*** Data excerpts ***

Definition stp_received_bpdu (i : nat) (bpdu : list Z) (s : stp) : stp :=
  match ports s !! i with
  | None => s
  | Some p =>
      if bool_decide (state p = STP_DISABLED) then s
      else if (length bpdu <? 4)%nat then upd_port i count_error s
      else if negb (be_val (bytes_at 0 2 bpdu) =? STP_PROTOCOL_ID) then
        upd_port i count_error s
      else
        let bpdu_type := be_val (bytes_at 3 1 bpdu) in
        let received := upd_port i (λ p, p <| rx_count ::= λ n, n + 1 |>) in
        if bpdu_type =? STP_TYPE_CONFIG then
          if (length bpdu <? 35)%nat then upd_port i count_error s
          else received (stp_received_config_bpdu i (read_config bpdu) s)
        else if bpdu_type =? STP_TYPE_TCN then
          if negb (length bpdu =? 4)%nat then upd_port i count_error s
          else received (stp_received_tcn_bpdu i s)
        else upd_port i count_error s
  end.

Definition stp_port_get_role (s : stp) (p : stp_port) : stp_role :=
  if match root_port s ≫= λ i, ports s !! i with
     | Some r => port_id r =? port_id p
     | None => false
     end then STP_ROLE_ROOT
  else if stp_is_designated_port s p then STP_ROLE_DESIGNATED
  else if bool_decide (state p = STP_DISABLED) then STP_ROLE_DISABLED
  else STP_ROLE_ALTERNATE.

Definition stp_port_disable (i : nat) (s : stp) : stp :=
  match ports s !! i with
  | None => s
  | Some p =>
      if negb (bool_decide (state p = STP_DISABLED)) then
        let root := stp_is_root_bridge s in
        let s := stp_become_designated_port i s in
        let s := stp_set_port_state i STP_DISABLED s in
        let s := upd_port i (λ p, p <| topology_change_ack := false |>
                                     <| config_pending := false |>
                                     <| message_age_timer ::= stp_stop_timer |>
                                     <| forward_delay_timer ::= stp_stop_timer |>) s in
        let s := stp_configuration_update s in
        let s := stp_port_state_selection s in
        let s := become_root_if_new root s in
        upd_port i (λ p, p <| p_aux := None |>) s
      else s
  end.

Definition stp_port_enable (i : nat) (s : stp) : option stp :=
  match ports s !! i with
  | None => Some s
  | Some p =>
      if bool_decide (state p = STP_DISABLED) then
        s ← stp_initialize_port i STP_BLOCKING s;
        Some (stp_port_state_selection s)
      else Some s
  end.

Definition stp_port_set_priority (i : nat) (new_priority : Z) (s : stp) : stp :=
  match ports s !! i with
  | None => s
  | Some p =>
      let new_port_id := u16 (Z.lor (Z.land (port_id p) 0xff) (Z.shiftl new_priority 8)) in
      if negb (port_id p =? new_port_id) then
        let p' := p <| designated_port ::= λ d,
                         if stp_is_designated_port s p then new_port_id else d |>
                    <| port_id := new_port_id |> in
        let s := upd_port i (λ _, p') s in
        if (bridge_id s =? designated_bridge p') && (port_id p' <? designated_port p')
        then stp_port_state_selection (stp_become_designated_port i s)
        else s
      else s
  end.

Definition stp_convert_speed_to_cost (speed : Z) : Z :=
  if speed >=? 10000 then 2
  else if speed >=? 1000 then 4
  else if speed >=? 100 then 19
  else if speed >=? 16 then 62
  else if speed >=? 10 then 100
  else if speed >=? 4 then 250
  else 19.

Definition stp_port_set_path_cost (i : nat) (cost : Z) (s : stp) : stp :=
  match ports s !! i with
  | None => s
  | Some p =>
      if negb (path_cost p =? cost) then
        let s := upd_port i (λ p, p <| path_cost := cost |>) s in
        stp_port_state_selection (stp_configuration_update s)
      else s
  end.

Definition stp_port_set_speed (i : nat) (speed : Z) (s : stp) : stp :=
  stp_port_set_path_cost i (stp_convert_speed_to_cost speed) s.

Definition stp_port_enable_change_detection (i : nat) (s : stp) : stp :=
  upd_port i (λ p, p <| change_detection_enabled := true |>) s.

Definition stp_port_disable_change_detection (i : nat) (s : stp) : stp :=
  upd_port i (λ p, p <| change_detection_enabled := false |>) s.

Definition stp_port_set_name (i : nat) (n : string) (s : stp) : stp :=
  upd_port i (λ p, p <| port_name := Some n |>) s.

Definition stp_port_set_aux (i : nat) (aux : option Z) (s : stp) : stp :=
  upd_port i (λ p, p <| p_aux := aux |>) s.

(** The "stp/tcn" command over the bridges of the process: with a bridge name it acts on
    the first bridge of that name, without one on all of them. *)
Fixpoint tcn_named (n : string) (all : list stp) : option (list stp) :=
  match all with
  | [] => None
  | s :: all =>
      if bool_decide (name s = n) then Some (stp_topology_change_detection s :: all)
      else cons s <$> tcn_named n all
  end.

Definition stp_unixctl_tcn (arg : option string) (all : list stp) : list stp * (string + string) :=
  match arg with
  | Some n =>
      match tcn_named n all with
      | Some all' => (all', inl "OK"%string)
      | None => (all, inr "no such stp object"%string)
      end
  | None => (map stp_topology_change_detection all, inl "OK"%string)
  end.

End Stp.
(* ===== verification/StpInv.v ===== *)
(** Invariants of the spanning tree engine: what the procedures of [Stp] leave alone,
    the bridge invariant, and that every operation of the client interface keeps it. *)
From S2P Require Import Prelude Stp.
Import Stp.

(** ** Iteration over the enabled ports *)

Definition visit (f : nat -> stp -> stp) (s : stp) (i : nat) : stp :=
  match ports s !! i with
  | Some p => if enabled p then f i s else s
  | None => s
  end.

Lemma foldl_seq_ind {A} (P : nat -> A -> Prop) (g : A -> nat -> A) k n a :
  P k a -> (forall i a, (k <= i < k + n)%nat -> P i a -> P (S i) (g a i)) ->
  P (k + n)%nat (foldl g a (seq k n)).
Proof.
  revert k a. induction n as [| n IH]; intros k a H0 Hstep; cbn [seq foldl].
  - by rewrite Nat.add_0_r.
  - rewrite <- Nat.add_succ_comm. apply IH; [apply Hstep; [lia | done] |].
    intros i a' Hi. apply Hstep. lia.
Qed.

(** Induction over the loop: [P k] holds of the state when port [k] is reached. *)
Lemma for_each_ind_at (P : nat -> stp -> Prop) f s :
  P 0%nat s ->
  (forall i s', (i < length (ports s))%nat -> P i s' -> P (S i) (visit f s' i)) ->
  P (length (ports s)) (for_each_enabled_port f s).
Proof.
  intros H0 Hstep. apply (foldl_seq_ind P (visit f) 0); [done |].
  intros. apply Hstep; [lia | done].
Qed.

*** End of Data excerpts ***

Task instructions: This exercise calls for repeating every line of the data exactly.

Response area:
Definition stp_received_bpdu (i : nat) (bpdu : list Z) (s : stp) : stp :=
  match ports s !! i with
  | None => s
  | Some p =>
      if bool_decide (state p = STP_DISABLED) then s
      else if (length bpdu <? 4)%nat then upd_port i count_error s
      else if negb (be_val (bytes_at 0 2 bpdu) =? STP_PROTOCOL_ID) then
        upd_port i count_error s
      else
        let bpdu_type := be_val (bytes_at 3 1 bpdu) in
        let received := upd_port i (λ p, p <| rx_count ::= λ n, n + 1 |>) in
        if bpdu_type =? STP_TYPE_CONFIG then
          if (length bpdu <? 35)%nat then upd_port i count_error s
          else received (stp_received_config_bpdu i (read_config bpdu) s)
        else if bpdu_type =? STP_TYPE_TCN then
          if negb (length bpdu =? 4)%nat then upd_port i count_error s
          else received (stp_received_tcn_bpdu i s)
        else upd_port i count_error s
  end.

Definition stp_port_get_role (s : stp) (p : stp_port) : stp_role :=
  if match root_port s ≫= λ i, ports s !! i with
     | Some r => port_id r =? port_id p
     | None => false
     end then STP_ROLE_ROOT
  else if stp_is_designated_port s p then STP_ROLE_DESIGNATED
  else if bool_decide (state p = STP_DISABLED) then STP_ROLE_DISABLED
  else STP_ROLE_ALTERNATE.

Definition stp_port_disable (i : nat) (s : stp) : stp :=
  match ports s !! i with
  | None => s
  | Some p =>
      if negb (bool_decide (state p = STP_DISABLED)) then
        let root := stp_is_root_bridge s in
        let s := stp_become_designated_port i s in
        let s := stp_set_port_state i STP_DISABLED s in
        let s := upd_port i (λ p, p <| topology_change_ack := false |>
                                     <| config_pending := false |>
                                     <| message_age_timer ::= stp_stop_timer |>
                                     <| forward_delay_timer ::= stp_stop_timer |>) s in
        let s := stp_configuration_update s in
        let s := stp_port_state_selection s in
        let s := become_root_if_new root s in
        upd_port i (λ p, p <| p_aux := None |>) s
      else s
  end.

Definition stp_port_enable (i : nat) (s : stp) : option stp :=
  match ports s !! i with
  | None => Some s
  | Some p =>
      if bool_decide (state p = STP_DISABLED) then
        s ← stp_initialize_port i STP_BLOCKING s;
        Some (stp_port_state_selection s)
      else Some s
  end.

Definition stp_port_set_priority (i : nat) (new_priority : Z) (s : stp) : stp :=
  match ports s !! i with
  | None => s
  | Some p =>
      let new_port_id := u16 (Z.lor (Z.land (port_id p) 0xff) (Z.shiftl new_priority 8)) in
      if negb (port_id p =? new_port_id) then
        let p' := p <| designated_port ::= λ d,
                         if stp_is_designated_port s p then new_port_id else d |>
                    <| port_id := new_port_id |> in
        let s := upd_port i (λ _, p') s in
        if (bridge_id s =? designated_bridge p') && (port_id p' <? designated_port p')
        then stp_port_state_selection (stp_become_designated_port i s)
        else s
      else s
  end.

Definition stp_convert_speed_to_cost (speed : Z) : Z :=
  if speed >=? 10000 then 2
  else if speed >=? 1000 then 4
  else if speed >=? 100 then 19
  else if speed >=? 16 then 62
  else if speed >=? 10 then 100
  else if speed >=? 4 then 250
  else 19.

Definition stp_port_set_path_cost (i : nat) (cost : Z) (s : stp) : stp :=
  match ports s !! i with
  | None => s
  | Some p =>
      if negb (path_cost p =? cost) then
        let s := upd_port i (λ p, p <| path_cost := cost |>) s in
        stp_port_state_selection (stp_configuration_update s)
      else s
  end.

Definition stp_port_set_speed (i : nat) (speed : Z) (s : stp) : stp :=
  stp_port_set_path_cost i (stp_convert_speed_to_cost speed) s.

Definition stp_port_enable_change_detection (i : nat) (s : stp) : stp :=
  upd_port i (λ p, p <| change_detection_enabled := true |>) s.

Definition stp_port_disable_change_detection (i : nat) (s : stp) : stp :=
  upd_port i (λ p, p <| change_detection_enabled := false |>) s.

Definition stp_port_set_name (i : nat) (n : string) (s : stp) : stp :=
  upd_port i (λ p, p <| port_name := Some n |>) s.

Definition stp_port_set_aux (i : nat) (aux : option Z) (s : stp) : stp :=
  upd_port i (λ p, p <| p_aux := aux |>) s.

(** The "stp/tcn" command over the bridges of the process: with a bridge name it acts on
    the first bridge of that name, without one on all of them. *)
Fixpoint tcn_named (n : string) (all : list stp) : option (list stp) :=
  match all with
  | [] => None
  | s :: all =>
      if bool_decide (name s = n) then Some (stp_topology_change_detection s :: all)
      else cons s <$> tcn_named n all
  end.

Definition stp_unixctl_tcn (arg : option string) (all : list stp) : list stp * (string + string) :=
  match arg with
  | Some n =>
      match tcn_named n all with
      | Some all' => (all', inl "OK"%string)
      | None => (all, inr "no such stp object"%string)
      end
  | None => (map stp_topology_change_detection all, inl "OK"%string)
  end.

End Stp.
(* ===== verification/StpInv.v ===== *)
(** Invariants of the spanning tree engine: what the procedures of [Stp] leave alone,
    the bridge invariant, and that every operation of the client interface keeps it. *)
From S2P Require Import Prelude Stp.
Import Stp.

(** ** Iteration over the enabled ports *)

Definition visit (f : nat -> stp -> stp) (s : stp) (i : nat) : stp :=
  match ports s !! i with
  | Some p => if enabled p then f i s else s
  | None => s
  end.

Lemma foldl_seq_ind {A} (P : nat -> A -> Prop) (g : A -> nat -> A) k n a :
  P k a -> (forall i a, (k <= i < k + n)%nat -> P i a -> P (S i) (g a i)) ->
  P (k + n)%nat (foldl g a (seq k n)).
Proof.
  revert k a. induction n as [| n IH]; intros k a H0 Hstep; cbn [seq foldl].
  - by rewrite Nat.add_0_r.
  - rewrite <- Nat.add_succ_comm. apply IH; [apply Hstep; [lia | done] |].
    intros i a' Hi. apply Hstep. lia.
Qed.

(** Induction over the loop: [P k] holds of the state when port [k] is reached. *)
Lemma for_each_ind_at (P : nat -> stp -> Prop) f s :
  P 0%nat s ->
  (forall i s', (i < length (ports s))%nat -> P i s' -> P (S i) (visit f s' i)) ->
  P (length (ports s)) (for_each_enabled_port f s).
Proof.
  intros H0 Hstep. apply (foldl_seq_ind P (visit f) 0); [done |].
  intros. apply Hstep; [lia | done].
Qed.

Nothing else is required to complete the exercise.